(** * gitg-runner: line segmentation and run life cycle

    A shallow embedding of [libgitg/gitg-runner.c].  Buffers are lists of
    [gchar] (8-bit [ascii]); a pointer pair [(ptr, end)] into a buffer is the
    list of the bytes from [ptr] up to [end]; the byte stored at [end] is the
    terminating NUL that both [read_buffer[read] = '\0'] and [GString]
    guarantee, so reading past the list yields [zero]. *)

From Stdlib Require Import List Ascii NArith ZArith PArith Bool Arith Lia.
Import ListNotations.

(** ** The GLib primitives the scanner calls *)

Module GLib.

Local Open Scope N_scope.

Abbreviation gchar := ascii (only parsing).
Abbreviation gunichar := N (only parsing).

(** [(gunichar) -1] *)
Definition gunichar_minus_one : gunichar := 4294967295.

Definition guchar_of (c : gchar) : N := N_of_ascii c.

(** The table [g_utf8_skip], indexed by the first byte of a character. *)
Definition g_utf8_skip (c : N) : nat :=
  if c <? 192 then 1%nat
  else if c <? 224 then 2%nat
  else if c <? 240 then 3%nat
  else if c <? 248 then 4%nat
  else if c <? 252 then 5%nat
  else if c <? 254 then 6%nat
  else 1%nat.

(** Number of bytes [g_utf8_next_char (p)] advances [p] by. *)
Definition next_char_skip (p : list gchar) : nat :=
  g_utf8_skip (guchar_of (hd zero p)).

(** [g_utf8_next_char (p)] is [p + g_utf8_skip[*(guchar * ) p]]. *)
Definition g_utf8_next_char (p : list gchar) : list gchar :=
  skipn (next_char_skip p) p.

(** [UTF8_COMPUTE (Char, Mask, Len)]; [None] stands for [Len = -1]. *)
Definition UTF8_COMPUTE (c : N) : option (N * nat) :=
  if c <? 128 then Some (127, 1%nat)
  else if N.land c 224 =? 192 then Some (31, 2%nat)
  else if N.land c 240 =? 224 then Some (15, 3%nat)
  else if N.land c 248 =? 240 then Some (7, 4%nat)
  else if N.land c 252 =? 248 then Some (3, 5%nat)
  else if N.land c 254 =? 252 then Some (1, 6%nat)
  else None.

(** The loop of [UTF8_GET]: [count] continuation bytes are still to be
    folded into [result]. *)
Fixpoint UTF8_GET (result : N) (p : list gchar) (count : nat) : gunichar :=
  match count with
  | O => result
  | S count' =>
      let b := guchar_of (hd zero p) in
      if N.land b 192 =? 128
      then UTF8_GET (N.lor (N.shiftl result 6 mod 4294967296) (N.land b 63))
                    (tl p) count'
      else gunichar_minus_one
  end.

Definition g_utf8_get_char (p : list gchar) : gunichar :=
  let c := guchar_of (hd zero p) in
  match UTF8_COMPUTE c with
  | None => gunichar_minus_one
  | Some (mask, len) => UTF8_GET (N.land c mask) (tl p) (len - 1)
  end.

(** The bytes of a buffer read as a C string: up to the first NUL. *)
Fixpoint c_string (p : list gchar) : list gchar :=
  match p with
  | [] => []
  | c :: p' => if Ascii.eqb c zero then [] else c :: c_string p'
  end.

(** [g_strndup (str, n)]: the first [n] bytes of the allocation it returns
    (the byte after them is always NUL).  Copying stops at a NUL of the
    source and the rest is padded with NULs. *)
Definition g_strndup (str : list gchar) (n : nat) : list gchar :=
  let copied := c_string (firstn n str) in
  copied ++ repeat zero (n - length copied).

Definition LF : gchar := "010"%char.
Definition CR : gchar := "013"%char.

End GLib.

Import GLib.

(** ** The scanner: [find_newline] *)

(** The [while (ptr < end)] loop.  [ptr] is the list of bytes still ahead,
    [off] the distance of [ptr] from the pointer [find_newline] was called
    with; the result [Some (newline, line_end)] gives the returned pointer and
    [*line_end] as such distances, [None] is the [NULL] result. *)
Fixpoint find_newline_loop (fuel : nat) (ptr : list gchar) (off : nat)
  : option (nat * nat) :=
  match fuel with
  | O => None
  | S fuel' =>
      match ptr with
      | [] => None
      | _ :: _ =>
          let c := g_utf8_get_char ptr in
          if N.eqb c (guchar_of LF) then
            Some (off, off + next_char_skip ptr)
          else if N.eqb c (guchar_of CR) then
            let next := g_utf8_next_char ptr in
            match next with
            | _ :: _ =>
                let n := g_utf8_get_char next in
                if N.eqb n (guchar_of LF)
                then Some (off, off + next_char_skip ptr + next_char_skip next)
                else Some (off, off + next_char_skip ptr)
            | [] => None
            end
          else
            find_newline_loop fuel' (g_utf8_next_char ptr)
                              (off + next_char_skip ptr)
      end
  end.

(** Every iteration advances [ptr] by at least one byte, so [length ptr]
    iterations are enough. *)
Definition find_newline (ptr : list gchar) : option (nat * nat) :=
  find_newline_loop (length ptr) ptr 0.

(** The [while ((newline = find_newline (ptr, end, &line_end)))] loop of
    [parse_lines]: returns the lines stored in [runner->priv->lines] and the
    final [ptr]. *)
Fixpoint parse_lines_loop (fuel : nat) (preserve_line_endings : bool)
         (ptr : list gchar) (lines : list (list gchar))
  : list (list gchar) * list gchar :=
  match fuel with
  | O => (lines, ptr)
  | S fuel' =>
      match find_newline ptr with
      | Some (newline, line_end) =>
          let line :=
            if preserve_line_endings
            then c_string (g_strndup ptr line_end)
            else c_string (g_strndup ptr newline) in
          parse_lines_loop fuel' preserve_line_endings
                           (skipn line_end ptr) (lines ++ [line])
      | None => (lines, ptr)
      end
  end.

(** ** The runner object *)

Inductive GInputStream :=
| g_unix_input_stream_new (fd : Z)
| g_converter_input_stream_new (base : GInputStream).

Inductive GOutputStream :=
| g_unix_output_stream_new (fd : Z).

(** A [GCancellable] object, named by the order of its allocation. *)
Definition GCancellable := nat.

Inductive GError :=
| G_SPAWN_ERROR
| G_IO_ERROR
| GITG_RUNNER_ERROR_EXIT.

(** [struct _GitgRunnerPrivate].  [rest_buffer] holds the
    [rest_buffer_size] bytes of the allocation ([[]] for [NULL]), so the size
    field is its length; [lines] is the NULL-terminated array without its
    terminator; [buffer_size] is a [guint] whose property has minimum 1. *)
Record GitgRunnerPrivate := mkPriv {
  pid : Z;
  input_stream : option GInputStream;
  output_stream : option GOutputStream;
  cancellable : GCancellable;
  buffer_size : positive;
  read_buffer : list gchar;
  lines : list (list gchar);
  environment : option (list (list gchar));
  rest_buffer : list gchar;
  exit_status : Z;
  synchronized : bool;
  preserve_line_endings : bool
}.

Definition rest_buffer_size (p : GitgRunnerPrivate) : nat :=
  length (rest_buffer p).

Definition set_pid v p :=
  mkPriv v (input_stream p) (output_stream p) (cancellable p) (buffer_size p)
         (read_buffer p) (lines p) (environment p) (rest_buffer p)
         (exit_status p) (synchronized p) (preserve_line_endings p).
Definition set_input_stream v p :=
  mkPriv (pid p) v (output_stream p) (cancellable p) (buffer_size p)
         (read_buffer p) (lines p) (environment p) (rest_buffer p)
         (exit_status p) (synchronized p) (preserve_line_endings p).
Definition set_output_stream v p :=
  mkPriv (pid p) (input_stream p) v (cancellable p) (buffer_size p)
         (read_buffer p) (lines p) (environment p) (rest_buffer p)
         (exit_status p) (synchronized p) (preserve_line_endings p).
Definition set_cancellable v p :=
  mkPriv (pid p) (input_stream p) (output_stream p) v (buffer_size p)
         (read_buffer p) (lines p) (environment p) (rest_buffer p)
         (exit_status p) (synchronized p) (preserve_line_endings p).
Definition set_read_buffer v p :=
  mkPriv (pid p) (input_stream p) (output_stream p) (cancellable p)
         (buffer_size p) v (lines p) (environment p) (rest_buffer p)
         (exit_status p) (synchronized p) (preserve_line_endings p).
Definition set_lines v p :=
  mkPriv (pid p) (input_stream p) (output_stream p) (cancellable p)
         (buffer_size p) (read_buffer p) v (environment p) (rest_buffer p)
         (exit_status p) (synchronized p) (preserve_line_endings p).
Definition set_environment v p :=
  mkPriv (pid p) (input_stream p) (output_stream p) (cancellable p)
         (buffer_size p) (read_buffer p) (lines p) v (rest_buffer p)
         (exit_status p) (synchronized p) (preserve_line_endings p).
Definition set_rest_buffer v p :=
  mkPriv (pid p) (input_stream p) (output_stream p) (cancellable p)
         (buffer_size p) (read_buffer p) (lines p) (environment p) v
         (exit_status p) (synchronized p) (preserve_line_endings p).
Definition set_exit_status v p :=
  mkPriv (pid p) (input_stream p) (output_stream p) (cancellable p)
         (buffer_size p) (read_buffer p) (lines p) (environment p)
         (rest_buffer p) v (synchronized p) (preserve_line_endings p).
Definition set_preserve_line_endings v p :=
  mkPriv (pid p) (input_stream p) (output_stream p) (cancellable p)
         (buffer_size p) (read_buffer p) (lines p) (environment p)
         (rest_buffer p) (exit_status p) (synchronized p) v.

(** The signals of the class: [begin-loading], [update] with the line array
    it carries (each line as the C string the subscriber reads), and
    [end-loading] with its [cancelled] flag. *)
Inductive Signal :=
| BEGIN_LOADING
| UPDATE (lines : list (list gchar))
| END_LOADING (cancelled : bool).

· · · · ·

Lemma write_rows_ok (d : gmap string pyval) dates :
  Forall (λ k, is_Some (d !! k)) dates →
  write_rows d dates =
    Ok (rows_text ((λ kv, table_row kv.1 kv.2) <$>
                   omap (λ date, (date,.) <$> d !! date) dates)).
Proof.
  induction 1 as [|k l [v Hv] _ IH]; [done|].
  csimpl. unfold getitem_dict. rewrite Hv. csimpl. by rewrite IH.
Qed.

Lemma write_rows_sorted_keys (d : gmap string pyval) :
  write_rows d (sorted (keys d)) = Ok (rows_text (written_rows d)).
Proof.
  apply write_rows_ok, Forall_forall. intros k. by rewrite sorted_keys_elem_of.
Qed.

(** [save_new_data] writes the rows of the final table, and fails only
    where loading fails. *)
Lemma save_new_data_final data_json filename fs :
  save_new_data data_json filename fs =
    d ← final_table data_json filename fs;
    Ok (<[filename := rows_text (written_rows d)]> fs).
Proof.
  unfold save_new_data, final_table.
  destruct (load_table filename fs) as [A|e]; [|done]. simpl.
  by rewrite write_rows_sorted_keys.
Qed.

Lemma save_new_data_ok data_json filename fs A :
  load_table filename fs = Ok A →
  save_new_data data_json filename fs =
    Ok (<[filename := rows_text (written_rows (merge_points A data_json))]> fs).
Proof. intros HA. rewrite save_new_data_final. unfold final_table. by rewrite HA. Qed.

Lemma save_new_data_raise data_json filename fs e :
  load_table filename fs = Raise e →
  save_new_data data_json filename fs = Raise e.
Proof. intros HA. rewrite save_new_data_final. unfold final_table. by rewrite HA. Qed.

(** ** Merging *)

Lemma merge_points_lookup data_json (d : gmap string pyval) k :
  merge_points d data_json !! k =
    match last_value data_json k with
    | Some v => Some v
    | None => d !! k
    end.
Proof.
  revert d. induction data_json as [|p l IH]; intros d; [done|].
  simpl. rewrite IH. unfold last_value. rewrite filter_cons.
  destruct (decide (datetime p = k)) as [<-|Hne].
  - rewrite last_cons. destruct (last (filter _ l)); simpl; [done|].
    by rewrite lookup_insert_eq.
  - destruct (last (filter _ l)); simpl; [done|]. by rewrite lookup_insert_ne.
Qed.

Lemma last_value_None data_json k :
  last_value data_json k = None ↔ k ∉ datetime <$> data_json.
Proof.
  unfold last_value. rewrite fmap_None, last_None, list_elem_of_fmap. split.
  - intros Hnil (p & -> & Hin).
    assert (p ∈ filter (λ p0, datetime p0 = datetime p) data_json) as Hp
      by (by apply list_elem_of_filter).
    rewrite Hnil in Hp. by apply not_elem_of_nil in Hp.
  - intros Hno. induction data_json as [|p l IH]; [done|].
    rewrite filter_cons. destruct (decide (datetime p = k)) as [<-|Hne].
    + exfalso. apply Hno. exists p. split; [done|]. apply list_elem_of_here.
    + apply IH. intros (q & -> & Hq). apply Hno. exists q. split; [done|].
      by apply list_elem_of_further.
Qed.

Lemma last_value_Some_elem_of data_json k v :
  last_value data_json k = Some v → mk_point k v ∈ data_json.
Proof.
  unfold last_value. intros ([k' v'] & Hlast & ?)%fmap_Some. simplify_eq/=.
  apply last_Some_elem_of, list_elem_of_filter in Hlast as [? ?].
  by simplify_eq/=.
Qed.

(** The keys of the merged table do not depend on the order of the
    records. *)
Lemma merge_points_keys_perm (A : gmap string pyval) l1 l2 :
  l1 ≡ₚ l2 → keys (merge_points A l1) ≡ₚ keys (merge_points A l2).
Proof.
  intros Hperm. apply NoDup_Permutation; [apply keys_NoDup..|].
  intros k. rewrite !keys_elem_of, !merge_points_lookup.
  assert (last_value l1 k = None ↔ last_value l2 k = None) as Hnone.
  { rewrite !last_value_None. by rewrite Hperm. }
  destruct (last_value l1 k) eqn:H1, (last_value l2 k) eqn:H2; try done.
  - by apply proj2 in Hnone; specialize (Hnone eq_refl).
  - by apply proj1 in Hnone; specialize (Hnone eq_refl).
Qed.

· · · · ·

PROBLEM TO SOLVE ::
Reproduce each line of the material that mentions "decide".

EXERCISE SOLUTION ::
  destruct (decide (datetime p = k)) as [<-|Hne].
    rewrite filter_cons. destruct (decide (datetime p = k)) as [<-|Hne].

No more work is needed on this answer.